Süleymancılar tarikatının yurdunda yanarak can veren 12 yoksul kız çocuğu, artık toprağın altında. Sanki savaşırken ölmüşler, görev başında şehit olmuşlar gibi sanki, 13-14 yaşındaki çocukların cenazelerini taşıyan ambulansların üzerine Türk bayrağı asılıydı.

Devlet erkânının katılacağı törene sahte bir saygıyla hazır hale getirilen o küçük cenazelerin, yangın gecesi ambulanstan nasıl saygısızca indirildiğinin görüntülerini de izlemiştik. Yoksul öğrencilere bulaşık yıkatan, gece kaçmasınlar diye kapı kolunu çıkaran zihniyet, değersiz bir eşya gibi çıkarıp çıkarıp atıyordu ambulanstan o çocukların cenazelerini.

***

Medya bu ülkede devşirildi ve susturuldu. Silivri Cezaevi’nde 28 gündür tutuklu yayın danışmanımız
Kadri Gürsel‘in deyişiyle “ana akım enkazı” televizyonların ise gerçekleri filtrelemeden aktarmaya cesareti yok.

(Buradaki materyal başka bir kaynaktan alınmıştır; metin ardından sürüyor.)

(** What a request must have passed when a worker is written to: its text [raw], the length it
    declared, the identity it was given, its complete body, and the headers that survive. *)
Record forwarded (raw : list LoweredHeader) (cl : option Z) (remote body : bytes) (clean : list header) : Prop := {
  fw_collected : collect_request_headers (a_headers a) = Ok raw;
  fw_not_draining : a_draining a = false;
  fw_valid : validate_client_request (a_head a) raw (p_max_body p) (p_public_server_name p) = Ok cl;
  fw_identity : admitted_identity (p_identity p) (a_addr a) raw = Ok remote;
  fw_body : fst (read_complete_body cl (http2 (a_head a)) (p_max_body p) (a_body a)) = Ok body;
  fw_no_upgrade : upgrade_pass raw = false;
  fw_clean : clean = map kv (List.filter (fun h => negb (must_strip raw (lh_name h))) raw);
}.
Definition sent_well (x : action (H := H)) : Prop :=
  match x with
  | SentFrame request _ _ => exists raw cl remote body clean, forwarded raw cl remote body clean /\ p_hop p = Frame /\
      encode_request (assemble_owned (rq_method (a_head a)) (fst (a_query a)) (snd (a_query a)) (authority (a_head a)) clean body (metadata p remote None)) = Ok request
  | SentHttp request _ _ => exists raw cl remote body clean, forwarded raw cl remote body clean /\ p_hop p = HttpHop /\
      build_worker_request (a_head a) (clean ++ metadata_headers (metadata p remote (Some (request_id_text (p_pid p) (a_sequence a)))) ++ [(bs "connection", bs "close")]) body = Ok request
  | _ => True
  end.

Lemma in_dispatch x raw cl remote : reaches_worker x -> In x (fst (dispatch p a raw cl remote)) ->
  exists body s, fst (read_complete_body cl (http2 (a_head a)) (p_max_body p) (a_body a)) = Ok body /\
    match p_hop p with
    | Frame => exists plan, sanitize_frame_headers raw {| sse := p_sse p |} = Ok plan /\ In x (fst (frame_hop p a raw plan body remote))
    | HttpHop => sanitize_lowered raw (metadata p remote (Some (request_id_text (p_pid p) (a_sequence a)))) {| sse := p_sse p |} = Ok s /\ In x (fst (http_hop p a (clean_headers s) body))
    end.
Proof.
  intros R. assert (SanitizedWorkerRequest) as dummy by exact {| clean_headers := []; stripped_headers := [] |}.
  assert (forall k, In x (fst (emit BodyAsked (match fst (read_complete_body cl (http2 (a_head a)) (p_max_body p) (a_body a)) with Err status => reject a status | Ok body => k body end))) ->
    exists body, fst (read_complete_body cl (http2 (a_head a)) (p_max_body p) (a_body a)) = Ok body /\ In x (fst (k body))) as B.
  { intros k I. apply in_emit in I; [|exact R | auto]. destruct (fst (read_complete_body _ _ _ _)) as [body|]; [eauto | destruct (not_in_reject _ _ _ R I)]. }
  unfold dispatch. destruct (p_hop p).
  - destruct (sanitize_frame_headers _ _) as [plan|]; [|intros I; destruct (not_in_reject _ _ _ R I)]. intros (body & Eb & I)%B. eauto 8.
  - destruct (sanitize_lowered _ _ _) as [s|]; [|intros I; destruct (not_in_reject _ _ _ R I)]. intros (body & Eb & I)%B. eauto 8.
Qed.
(* ===== verification/StreamQueue.v ===== *)
(** * StreamQueue: a streamed body between Ruby and Rust

    A streamed answer has two threads: the Ruby thread that [handle_stream] of the helper in
    [crates/oxo-worker/src/native/ruby.rs] starts, which pushes the parts of the body on a
    [SizedQueue] of [STREAM_QUEUE_LIMIT] entries, and the worker thread in
    [call_ruby_streaming], which pops them and sends them to the connection thread.  The two
    run in any order and block on the queue.  The file models both as steps on the shared
    queue and proves that every schedule sends the events of the sequential
    [WorkerRuby.call_ruby_streaming], in a bounded number of steps and with a bounded queue.

    The parts are the strings [part.to_s.b] yields; a body that raises at its end and one that
    returns end the same way here, in the [ensure] that signals the end. *)

From stdpp Require Import relations list.
From S2P Require Import Prelude Text WorkerParser WorkerRuby WorkerFrame.

Definition STREAM_QUEUE_LIMIT : nat := 8.

Inductive producer : Type := Producing (todo : list bytes) | Signalling | Finished.
(** [Failed]: [call_ruby_streaming] returned an error before its loop. *)
Inductive consumer : Type := Starting | Reading | Ended | Abandoned | Failed.
(** The queue holds the parts and the final nil ([None]); [receiver] more sends find their
    receiver. *)
Record stream : Type :=
  { ruby_side : producer; items : list (option bytes); q_closed : bool; rust_side : consumer; receiver : nat; sent : list WorkerEvent }.

Section Queue.
Context {E : Type}.
(** The head of the answer, or the error of its conversion. *)
Variable head : result E WorkerResponseHead.

Definition initial (parts : list bytes) (alive : nat) : stream :=
  {| ruby_side := Producing parts; items := []; q_closed := false; rust_side := Starting; receiver := alive; sent := [] |}.
Definition room (s : stream) : bool := (length (items s) <? STREAM_QUEUE_LIMIT)%nat.
(** [queue <<] with room, and what the thread does next. *)
Definition pushed (x : option bytes) (p : producer) (s : stream) : stream :=
  {| ruby_side := p; items := items s ++ [x]; q_closed := q_closed s; rust_side := rust_side s; receiver := receiver s; sent := sent s |}.
Definition with_prod (p : producer) (s : stream) : stream :=
  {| ruby_side := p; items := items s; q_closed := q_closed s; rust_side := rust_side s; receiver := receiver s; sent := sent s |}.
(** A step of the Ruby thread; [None]: blocked or finished.  A push on a closed queue raises
    [ClosedQueueError], which both places rescue. *)
Definition produce (s : stream) : option stream :=
  match ruby_side s with
  | Producing (p :: todo) =>
      if q_closed s then Some (with_prod Signalling s) else if room s then Some (pushed (Some p) (Producing todo) s) else None
  | Producing [] => Some (with_prod Signalling s)
  | Signalling => if q_closed s then Some (with_prod Finished s) else if room s then Some (pushed None Finished s) else None
  | Finished => None
  end.
(** [send_stream_event]: whether the receiver was there. *)
Definition send (ev : WorkerEvent) (s : stream) : bool * stream :=
  match receiver s with
  | O => (false, s)
  | S r => (true, {| ruby_side := ruby_side s; items := items s; q_closed := q_closed s; rust_side := rust_side s; receiver := r; sent := sent s ++ [ev] |})
  end.
Definition goto (c : consumer) (s : stream) : stream :=
  {| ruby_side := ruby_side s; items := items s; q_closed := q_closed s; rust_side := c; receiver := receiver s; sent := sent s |}.
Definition close_stream_queue (s : stream) : stream :=
  {| ruby_side := ruby_side s; items := items s; q_closed := true; rust_side := rust_side s; receiver := receiver s; sent := sent s |}.
Definition pop (q : list (option bytes)) (s : stream) : stream :=
  {| ruby_side := ruby_side s; items := q; q_closed := q_closed s; rust_side := rust_side s; receiver := receiver s; sent := sent s |}.
Definition send_or_close (ev : WorkerEvent) (s : stream) : stream :=
  let '(alive, s) := send ev s in
  if alive then goto Reading s else goto Abandoned (close_stream_queue s).
(** A step of the worker thread. *)
Definition consume (s : stream) : option stream :=
  match rust_side s with
  | Starting =>
      match head with
      | Err _ => Some (goto Failed s)
      | Ok h => Some (send_or_close (EvStart h) s)
      end
  | Reading =>
      match items s with
      | Some c :: q => Some (send_or_close (EvChunk c) (pop q s))
      | None :: q => Some (goto Ended (snd (send EvEnd (pop q s))))
      | [] => if q_closed s then Some (goto Ended (snd (send EvEnd s))) else None
      end
  | Ended | Abandoned | Failed => None
  end.
Definition step (s s' : stream) : Prop := produce s = Some s' \/ consume s = Some s'.
Definition stuck (s : stream) : Prop := produce s = None /\ consume s = None.
(** Any scheduler: at each turn which thread runs first, the other one when it is blocked. *)
Fixpoint run_stream (schedule : list bool) (s : stream) : stream :=
  match schedule with
  | [] => s
  | b :: schedule' =>
      let next := if b then match produce s with Some s' => Some s' | None => consume s end
                  else match consume s with Some s' => Some s' | None => produce s end in
      match next with Some s' => run_stream schedule' s' | None => s end
  end.

(** ** Termination *)

Definition producer_work (p : producer) : nat := match p with Producing todo => 2 * length todo + 4 | Signalling => 2 | Finished => 0 end.
Definition consumer_work (c : consumer) : nat := match c with Starting => 2 | Reading => 1 | _ => 0 end.
Definition work (s : stream) : nat := producer_work (ruby_side s) + length (items s) + consumer_work (rust_side s).
Ltac stream_cases := repeat (case_match; simplify_eq; cbn in * ).
Lemma step_works s s' : step s s' -> (work s' < work s)%nat.
Proof.
  destruct s as [p q cl c r ev]. unfold step, work, produce, consume, send_or_close, send, room. cbn.
  intros [H|H]; stream_cases; rewrite ?length_app; cbn; lia.
Qed.
Lemma nsteps_bound n s s' : nsteps step n s s' -> (n + work s' <= work s)%nat.
Proof. induction 1 as [|n x y z H _ IH]; [lia|]. apply step_works in H. lia. Qed.
(* ===== verification/EdgeBoot.v ===== *)
(** * EdgeBoot: from accepted options to a serving edge

    Model of the end of [run_with_cli] in
    [crates/oxo-pingora-edge/src/platform/config.rs] (the dry run of [--check-config] and the
    certificate report), of [run_edge] in [platform/proxy.rs], of the accept loop of the admin
    endpoint in [platform/telemetry.rs] and of [platform/drain.rs].  [EdgeConf] models the
    readers that come before.

    A boot is the list of what became visible outside the process, in order, and how it ended.
    The static file server is a library: whether it accepts its mounts is a parameter, as are
    the parser of a mount, the directory listings and the outcome of binding a socket. *)

From stdpp Require Import gmap relations.
From S2P Require Import Prelude Text AdminJson HopFrame EdgeCli FdBudget FsChecks AcmeState IpText Identity EdgeConf Telemetry Proxy.

(** ** The drain flag *)

(** [DrainState]: a watch channel; [DrainSignalService::start] on the values the server's
    shutdown watch shows, the first one at its start, until its sender is gone. *)
Fixpoint drain_service (shutdown : list bool) (draining : bool) : bool :=
  match shutdown with
  | [] => draining
  | v :: shutdown' => if v then true else drain_service shutdown' draining
  end.
Lemma drain_is_a_latch shutdown d : drain_service shutdown d = existsb (fun v => v) shutdown || (negb (existsb (fun v => v) shutdown) && d).
Proof. induction shutdown as [|[] l IH]; cbn; [reflexivity | reflexivity | exact IH]. Qed.

(** ** The admin endpoint's accept loop *)

(** The connections it answers: [None] is an accept error, which ends the thread. *)
Fixpoint admin_loop {A} (incoming : list (option A)) : list A :=
  match incoming with Some c :: incoming' => c :: admin_loop incoming' | _ => [] end.
(** After one failed accept nobody is answered any more. *)
Lemma admin_ends_with_an_error {A} (before after : list (option A)) : admin_loop (before ++ None :: after) = admin_loop before.
Proof. induction before as [|[c|] before IH]; cbn; [reflexivity | rewrite IH; reflexivity | reflexivity]. Qed.

(** ** The worker set *)

Inductive WorkerSlotState : Type := SlotReady | SlotDraining | SlotStopped | SlotFailed.
Record WorkerSlot : Type := { ws_id : Z; ws_generation : Z; ws_socket : bytes; ws_state : WorkerSlotState; ws_draining : bool }.
(** [WorkerSet::ready]; the index is cut to 32 bits. *)
Definition worker_set_ready (sockets : list bytes) : list WorkerSlot :=
  imap (fun i s => {| ws_id := Z.of_nat i mod 2 ^ 32; ws_generation := 1; ws_socket := s; ws_state := SlotReady; ws_draining := false |}) sockets.
Definition ready_sockets (slots : list WorkerSlot) : list bytes :=
  map ws_socket (List.filter (fun s => match ws_state s with SlotReady => negb (ws_draining s) | _ => false end) slots).
Definition configured_socket (slots : list WorkerSlot) : option bytes := ws_socket <$> head slots.
(** The proxy's workers are the configured sockets, in their order. *)
Lemma ready_set_is_all_sockets sockets : ready_sockets (worker_set_ready sockets) = sockets /\ configured_socket (worker_set_ready sockets) = head sockets.
Proof.
  split; [|destruct sockets; reflexivity]. unfold ready_sockets, worker_set_ready. generalize 0%nat as k.
  assert (forall f : nat -> bytes -> WorkerSlot, (forall i s, ws_socket (f i s) = s /\ ws_state (f i s) = SlotReady /\ ws_draining (f i s) = false) ->
    map ws_socket (List.filter (fun s => match ws_state s with SlotReady => negb (ws_draining s) | _ => false end) (imap f sockets)) = sockets) as G.
  { induction sockets as [|s ss IH]; intros f F; [reflexivity|]. rewrite imap_cons. cbn [List.filter]. destruct (F 0%nat s) as (E1 & E2 & E3). rewrite E2, E3. cbn [negb map].
    rewrite E1, IH by (intros; apply F). reflexivity. }
  intros _. apply G. intros; repeat split.
Qed.

(** ** Boot *)

Inductive boot_error : Type := Refused (e : EdgeError) | CertState (e : stop) | AdminBind | TlsSettings.
Inductive boot_event : Type := StateRead | AdminListening (a : SocketAddr) | Listening (a : SocketAddr).
(** [ServerConf], the service's options and its proxy. *)
Record Server : Type := {
  s_listener : ListenerMode; s_grace_seconds : Z; s_shutdown_timeout : Z; s_threads : Z; s_tasks : Z; s_request_limit : option Z;
  s_h2_streams : Z; s_h2_resets : Z; s_admin : option SocketAddr; s_proxy : EdgeProxy; s_telemetry : EdgeTelemetry }.
Inductive outcome : Type := Checked | Serving (s : Server).

Section Boot.
Variable getenv : string -> option bytes.
Variable lstat : bytes -> stat.
Variables (exists_path is_dir : bytes -> bool).
Variable certificate_of : bytes -> certificate.
Variable mount_parses : bytes -> bool.
Variable limits : Nofile.
Variable nproc : Z.
Local Abbreviation run_with_cli := (run_with_cli getenv lstat exists_path is_dir certificate_of mount_parses limits nproc).
(** The mount of a specification that parses; a directory's entries; the static server. *)
Variable mount_of : bytes -> MountSpec.
Variable read_dir : bytes -> option (list dir_entry).
Variable static_server : list MountSpec -> bool.
(** The certificate state: the libraries, what is at the path, the disk and the clock. *)
Variable from_json : bytes -> result bytes json.
Variable certificate_not_after : bytes -> result AcmeError (option Z).
Variable state_dir : bytes -> dir_state.
Variable disk_of : bytes -> host.
Variable now : Z.
(** Whether a socket can be bound and its thread started, and the TLS settings built. *)
Variable admin_ok : SocketAddr -> bool.
Variable tls_ok : bytes -> bytes -> bool.
Variable caps : FrameCaps.
Variable pid : Z.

Milyonlarca insanın da sosyal medyayla bağı bulunmuyor.

O yüzden, kızı
Zeliha‘nın cenazesini almaya gelen
Mustafa Avcı‘nın
BBCTürkçe’den
Selin Girit‘e neler söylediğini çok az kişi izleyebildi.
‘O yurda gönülsüz gittiler’
Mustafa Avcı, işsizmiş. Kameraların önünde yurdun Süleymancılar tarikatına ait olduğunu söylediğinde
“öyle deme”
diye uyarıldığını söylüyor.

Kızını aslında o yurda kaydettirmeyi hiç istememiş. Ancak devlet yurdu yıkıldığı ve evinin de okulun bulunduğu Aladağ’a 35 km mesafede olması nedeniyle mecbur kaldığını anlatıyor:
“Hocalar bize çocuklarınızı buraya verin,
biz burada onlara iyi bakarız dediler. Yoksa
çocukların da isteği yoktu. Gönülsüz gitti
çocuklar oraya. Bizim de gönlümüz yok.
Ama çaresiz kaldık. Bu yüzden çocuklarımız
orada yandı. “

Aynı yangında can veren
Bahtınur‘un annesi
Cemile, kızlarının bu yurda yazdırılması için ziyaret edildiğini, ikna edilmeye çalışıldığını anlatıyor:
“Eve geldiler, yalvardılar, iyi bakarız
dediler. “
‘Ana korkuyorum’
Şu sözler de velilerin:
“Orada ikisi bir koyun koyuna yatmışlar.
Bana anlattı çocuk orada korktuğunu. Ana
korkuyorum, oradan oraya yalnız varamıyorum
diyordu. “

BBC röportajında, velilerin anlatımına göre Aladağ İlçe Milli Eğitim Müdürü,
“Ben de
bu yurtlarda okudum”
diyerek ikna etmiş.

çocukların çaresizlikten gönülsüz gittiği, geceleri korktuğu, bulaşık yıkadığı o yurt gibi yüzlerce, binlerce yurdun faal olduğu bu ülkede Başbakan Yardımcısı, ruhsatın izinlerin tamam olduğunu söyledi.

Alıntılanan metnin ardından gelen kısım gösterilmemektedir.